### WORK ORDER
Look over the material for the string "Hnodir". Copy every line where it turns up.

(RECORDS PROVIDED)

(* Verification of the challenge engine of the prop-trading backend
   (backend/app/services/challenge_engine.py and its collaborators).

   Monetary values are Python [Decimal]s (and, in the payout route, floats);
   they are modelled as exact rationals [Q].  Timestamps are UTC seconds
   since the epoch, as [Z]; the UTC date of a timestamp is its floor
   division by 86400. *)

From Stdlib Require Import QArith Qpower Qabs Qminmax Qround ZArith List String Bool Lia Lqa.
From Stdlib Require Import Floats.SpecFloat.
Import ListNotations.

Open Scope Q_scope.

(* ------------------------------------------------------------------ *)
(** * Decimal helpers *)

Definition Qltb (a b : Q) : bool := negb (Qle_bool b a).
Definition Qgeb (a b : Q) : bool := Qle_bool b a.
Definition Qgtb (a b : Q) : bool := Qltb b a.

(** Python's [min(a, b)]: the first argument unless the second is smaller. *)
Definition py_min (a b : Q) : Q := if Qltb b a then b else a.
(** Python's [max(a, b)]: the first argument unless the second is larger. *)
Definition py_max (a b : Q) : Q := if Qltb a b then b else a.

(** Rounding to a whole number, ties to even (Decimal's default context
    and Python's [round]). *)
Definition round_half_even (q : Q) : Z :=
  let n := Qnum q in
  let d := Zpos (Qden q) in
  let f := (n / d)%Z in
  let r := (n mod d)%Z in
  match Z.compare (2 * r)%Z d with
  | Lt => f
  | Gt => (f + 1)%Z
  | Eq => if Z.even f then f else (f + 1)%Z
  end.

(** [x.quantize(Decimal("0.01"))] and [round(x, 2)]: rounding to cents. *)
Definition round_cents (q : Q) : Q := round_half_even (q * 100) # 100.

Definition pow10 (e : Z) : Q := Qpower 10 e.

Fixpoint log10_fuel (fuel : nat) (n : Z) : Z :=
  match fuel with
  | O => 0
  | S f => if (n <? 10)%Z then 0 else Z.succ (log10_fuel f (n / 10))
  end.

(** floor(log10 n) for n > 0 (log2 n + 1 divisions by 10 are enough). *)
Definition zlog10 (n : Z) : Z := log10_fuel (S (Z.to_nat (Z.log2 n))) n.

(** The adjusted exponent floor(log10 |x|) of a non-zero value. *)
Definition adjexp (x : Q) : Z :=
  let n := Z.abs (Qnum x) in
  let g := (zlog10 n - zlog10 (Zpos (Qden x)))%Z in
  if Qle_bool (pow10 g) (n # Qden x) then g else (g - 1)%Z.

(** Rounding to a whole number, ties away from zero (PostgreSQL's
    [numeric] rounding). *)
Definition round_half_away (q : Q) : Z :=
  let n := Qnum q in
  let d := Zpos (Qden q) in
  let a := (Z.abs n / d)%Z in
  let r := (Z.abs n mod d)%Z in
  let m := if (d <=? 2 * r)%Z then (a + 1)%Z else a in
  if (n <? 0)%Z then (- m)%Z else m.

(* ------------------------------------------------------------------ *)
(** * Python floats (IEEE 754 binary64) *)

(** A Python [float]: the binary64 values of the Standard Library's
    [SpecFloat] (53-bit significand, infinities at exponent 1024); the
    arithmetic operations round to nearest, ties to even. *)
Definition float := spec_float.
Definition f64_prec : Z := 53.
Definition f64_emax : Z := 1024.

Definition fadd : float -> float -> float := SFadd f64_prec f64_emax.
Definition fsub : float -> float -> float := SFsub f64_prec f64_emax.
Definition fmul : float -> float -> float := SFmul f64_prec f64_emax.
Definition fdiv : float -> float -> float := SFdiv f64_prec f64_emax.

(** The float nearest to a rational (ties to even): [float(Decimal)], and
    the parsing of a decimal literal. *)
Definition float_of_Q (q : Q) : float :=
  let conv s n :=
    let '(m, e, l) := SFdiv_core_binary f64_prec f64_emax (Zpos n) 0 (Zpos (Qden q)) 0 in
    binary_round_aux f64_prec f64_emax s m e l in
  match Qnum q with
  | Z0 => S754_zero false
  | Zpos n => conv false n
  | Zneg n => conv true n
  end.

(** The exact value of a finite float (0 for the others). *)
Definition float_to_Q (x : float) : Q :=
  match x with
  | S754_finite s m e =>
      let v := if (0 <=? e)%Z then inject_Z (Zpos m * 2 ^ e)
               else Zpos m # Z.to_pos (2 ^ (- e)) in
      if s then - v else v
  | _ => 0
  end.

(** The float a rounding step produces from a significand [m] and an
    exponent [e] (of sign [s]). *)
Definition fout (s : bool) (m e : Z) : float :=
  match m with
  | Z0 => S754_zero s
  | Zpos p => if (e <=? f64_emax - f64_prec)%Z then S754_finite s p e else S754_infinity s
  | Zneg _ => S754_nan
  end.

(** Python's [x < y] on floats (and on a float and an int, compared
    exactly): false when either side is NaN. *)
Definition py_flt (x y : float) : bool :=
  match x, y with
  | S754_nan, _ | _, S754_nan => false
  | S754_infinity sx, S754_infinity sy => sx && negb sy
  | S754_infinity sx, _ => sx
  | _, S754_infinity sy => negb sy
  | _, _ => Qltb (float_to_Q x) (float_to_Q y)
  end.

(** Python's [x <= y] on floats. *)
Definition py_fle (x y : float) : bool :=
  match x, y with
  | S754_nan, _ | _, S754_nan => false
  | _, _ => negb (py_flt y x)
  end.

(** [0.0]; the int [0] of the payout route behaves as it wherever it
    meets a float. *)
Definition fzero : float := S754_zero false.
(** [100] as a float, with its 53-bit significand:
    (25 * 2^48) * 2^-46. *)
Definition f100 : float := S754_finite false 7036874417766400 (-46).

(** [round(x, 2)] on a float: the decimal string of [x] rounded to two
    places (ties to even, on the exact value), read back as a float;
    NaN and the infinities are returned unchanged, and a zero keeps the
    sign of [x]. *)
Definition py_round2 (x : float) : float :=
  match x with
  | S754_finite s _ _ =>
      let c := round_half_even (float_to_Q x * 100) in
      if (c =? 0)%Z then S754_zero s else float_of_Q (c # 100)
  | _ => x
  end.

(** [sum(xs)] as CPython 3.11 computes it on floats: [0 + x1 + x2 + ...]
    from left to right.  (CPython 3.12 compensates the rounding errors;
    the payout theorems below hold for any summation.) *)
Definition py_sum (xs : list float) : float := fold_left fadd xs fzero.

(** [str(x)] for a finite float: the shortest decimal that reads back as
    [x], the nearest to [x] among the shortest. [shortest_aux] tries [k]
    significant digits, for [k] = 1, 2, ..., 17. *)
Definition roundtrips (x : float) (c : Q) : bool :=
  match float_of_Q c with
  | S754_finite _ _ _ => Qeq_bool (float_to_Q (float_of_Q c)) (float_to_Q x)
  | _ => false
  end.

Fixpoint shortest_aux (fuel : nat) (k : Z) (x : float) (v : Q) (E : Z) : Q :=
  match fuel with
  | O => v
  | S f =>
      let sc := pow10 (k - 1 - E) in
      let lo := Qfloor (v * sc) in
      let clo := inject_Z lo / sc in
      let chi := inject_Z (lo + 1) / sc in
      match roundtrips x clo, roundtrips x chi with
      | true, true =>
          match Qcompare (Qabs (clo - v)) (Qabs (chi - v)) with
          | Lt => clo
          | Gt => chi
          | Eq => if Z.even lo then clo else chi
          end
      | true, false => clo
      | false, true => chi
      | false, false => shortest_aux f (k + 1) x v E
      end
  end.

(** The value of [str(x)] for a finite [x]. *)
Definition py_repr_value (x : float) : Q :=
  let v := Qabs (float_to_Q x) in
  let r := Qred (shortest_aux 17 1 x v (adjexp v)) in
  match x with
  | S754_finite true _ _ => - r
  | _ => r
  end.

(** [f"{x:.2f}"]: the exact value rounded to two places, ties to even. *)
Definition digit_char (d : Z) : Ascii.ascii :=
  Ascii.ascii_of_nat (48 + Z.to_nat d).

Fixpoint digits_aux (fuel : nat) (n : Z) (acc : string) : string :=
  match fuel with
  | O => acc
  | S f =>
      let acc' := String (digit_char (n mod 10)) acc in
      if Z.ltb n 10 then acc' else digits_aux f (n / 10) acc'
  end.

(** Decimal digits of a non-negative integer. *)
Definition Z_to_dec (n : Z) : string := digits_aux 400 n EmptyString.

(End RECORDS PROVIDED)
(RECORDS PROVIDED)

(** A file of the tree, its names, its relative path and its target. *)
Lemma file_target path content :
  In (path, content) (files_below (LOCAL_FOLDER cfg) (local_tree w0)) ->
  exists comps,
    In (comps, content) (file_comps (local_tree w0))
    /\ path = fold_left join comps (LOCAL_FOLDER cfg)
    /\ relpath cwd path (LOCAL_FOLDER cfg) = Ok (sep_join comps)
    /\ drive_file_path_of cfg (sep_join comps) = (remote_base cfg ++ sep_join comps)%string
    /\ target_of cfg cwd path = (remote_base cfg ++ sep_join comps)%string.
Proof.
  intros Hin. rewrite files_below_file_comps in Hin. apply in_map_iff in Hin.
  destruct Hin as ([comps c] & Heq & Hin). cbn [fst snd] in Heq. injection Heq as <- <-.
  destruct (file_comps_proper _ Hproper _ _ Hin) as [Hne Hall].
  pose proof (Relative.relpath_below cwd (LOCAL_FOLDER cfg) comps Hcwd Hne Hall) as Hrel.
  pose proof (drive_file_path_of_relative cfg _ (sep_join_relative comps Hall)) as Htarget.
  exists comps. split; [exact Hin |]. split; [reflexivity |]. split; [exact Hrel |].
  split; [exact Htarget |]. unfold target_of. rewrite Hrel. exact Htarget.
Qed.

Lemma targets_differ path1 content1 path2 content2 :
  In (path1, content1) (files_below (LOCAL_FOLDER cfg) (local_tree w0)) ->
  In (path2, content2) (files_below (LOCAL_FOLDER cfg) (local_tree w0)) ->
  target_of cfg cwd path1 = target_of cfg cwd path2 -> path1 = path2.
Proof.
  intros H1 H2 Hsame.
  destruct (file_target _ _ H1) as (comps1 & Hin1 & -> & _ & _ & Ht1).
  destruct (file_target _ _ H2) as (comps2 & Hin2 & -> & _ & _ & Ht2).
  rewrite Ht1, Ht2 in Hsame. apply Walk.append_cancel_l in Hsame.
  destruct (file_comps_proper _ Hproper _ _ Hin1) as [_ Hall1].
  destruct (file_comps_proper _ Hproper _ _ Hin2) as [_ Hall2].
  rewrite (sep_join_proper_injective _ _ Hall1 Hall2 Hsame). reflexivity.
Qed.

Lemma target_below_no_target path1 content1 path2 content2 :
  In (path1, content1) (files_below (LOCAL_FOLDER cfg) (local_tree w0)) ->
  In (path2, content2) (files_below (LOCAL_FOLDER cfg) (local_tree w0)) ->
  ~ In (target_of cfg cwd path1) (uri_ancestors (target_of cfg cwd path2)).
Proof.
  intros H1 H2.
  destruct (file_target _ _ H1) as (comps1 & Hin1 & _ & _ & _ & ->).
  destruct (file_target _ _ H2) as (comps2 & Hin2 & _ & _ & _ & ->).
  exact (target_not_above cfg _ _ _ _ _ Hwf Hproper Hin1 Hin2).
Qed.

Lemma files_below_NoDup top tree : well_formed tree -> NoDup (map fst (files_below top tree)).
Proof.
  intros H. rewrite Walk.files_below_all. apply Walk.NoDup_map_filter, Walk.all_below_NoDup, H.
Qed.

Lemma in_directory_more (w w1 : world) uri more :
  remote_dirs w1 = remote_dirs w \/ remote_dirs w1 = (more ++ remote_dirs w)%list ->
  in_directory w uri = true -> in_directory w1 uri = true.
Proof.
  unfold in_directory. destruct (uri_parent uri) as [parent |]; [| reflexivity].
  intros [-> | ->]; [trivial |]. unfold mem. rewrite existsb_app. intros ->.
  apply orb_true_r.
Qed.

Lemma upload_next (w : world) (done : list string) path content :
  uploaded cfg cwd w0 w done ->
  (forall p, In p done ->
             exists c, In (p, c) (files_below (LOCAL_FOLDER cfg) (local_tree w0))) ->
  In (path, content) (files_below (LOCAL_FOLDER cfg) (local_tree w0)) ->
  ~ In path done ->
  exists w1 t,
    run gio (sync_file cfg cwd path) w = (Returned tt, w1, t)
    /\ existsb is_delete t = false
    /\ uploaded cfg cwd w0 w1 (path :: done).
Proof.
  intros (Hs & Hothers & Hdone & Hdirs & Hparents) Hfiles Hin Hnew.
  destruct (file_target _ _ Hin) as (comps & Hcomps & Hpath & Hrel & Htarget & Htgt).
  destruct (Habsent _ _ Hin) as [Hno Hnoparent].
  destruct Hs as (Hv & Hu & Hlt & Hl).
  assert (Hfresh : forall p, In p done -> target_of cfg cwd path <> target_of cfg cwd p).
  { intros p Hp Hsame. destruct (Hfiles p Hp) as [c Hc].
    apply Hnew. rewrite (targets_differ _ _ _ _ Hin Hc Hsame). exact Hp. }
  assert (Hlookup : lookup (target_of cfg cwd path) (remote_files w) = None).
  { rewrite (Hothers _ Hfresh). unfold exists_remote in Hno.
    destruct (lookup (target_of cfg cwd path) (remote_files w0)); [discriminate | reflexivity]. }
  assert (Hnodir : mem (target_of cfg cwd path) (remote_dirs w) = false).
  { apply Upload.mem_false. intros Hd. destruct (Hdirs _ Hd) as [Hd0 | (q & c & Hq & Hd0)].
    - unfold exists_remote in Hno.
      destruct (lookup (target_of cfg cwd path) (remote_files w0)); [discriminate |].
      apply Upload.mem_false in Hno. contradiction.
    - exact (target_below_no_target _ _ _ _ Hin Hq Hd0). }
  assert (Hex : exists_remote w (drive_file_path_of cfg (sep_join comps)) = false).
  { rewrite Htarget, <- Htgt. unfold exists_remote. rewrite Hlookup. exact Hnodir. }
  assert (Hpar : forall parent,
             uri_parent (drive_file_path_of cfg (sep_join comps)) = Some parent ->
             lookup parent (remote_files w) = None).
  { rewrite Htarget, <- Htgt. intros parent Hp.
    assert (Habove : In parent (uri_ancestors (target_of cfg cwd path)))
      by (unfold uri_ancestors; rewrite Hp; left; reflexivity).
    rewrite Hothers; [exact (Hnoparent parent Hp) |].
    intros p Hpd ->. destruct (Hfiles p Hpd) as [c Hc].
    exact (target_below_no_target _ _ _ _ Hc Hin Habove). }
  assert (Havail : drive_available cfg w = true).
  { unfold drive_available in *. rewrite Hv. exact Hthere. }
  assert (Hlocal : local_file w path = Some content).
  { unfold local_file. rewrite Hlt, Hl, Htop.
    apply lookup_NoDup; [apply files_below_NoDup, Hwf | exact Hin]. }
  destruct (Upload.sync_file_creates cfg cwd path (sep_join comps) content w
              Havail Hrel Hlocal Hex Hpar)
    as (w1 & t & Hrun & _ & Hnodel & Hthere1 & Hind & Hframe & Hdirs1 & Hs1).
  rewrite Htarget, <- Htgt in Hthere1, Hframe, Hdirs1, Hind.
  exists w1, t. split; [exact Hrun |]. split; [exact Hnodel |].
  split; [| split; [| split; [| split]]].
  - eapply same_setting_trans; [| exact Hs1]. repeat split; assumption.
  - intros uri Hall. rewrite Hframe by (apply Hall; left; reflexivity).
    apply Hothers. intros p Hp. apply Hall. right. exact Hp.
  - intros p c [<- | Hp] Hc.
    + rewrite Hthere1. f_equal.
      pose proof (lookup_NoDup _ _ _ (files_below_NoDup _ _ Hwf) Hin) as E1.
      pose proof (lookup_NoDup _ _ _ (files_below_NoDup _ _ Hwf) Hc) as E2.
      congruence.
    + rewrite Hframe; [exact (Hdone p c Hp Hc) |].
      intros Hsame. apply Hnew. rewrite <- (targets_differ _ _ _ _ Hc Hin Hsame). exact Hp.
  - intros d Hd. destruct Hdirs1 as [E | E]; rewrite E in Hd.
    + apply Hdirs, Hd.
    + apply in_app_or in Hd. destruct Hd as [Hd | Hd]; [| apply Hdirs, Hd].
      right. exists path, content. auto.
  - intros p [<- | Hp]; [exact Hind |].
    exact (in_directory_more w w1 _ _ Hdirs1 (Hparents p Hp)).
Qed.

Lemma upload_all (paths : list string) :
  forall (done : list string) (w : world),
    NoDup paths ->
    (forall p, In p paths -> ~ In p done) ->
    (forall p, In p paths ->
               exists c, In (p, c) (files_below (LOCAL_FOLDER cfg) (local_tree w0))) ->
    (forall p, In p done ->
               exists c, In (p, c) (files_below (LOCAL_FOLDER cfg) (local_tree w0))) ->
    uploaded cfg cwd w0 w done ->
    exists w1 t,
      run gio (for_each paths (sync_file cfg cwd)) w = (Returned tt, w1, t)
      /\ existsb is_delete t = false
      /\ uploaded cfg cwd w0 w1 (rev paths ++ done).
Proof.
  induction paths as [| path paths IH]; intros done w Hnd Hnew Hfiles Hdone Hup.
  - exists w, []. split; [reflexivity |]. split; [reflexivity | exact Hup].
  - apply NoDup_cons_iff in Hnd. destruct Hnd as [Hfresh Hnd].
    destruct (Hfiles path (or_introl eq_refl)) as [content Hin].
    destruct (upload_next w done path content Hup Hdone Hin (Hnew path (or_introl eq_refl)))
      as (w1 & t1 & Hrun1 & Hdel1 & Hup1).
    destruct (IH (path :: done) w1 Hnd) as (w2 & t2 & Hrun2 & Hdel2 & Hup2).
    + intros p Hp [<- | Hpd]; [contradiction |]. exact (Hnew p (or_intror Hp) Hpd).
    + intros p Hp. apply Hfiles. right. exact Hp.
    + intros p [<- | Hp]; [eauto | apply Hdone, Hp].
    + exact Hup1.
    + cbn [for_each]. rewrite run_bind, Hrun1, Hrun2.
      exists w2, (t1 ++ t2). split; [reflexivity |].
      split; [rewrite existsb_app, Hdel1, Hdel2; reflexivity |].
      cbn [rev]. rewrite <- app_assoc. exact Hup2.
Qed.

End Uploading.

(End RECORDS PROVIDED)

### EXPECTED ANSWER
  assert (Hnodir : mem (target_of cfg cwd path) (remote_dirs w) = false).
  { rewrite Htarget, <- Htgt. unfold exists_remote. rewrite Hlookup. exact Hnodir. }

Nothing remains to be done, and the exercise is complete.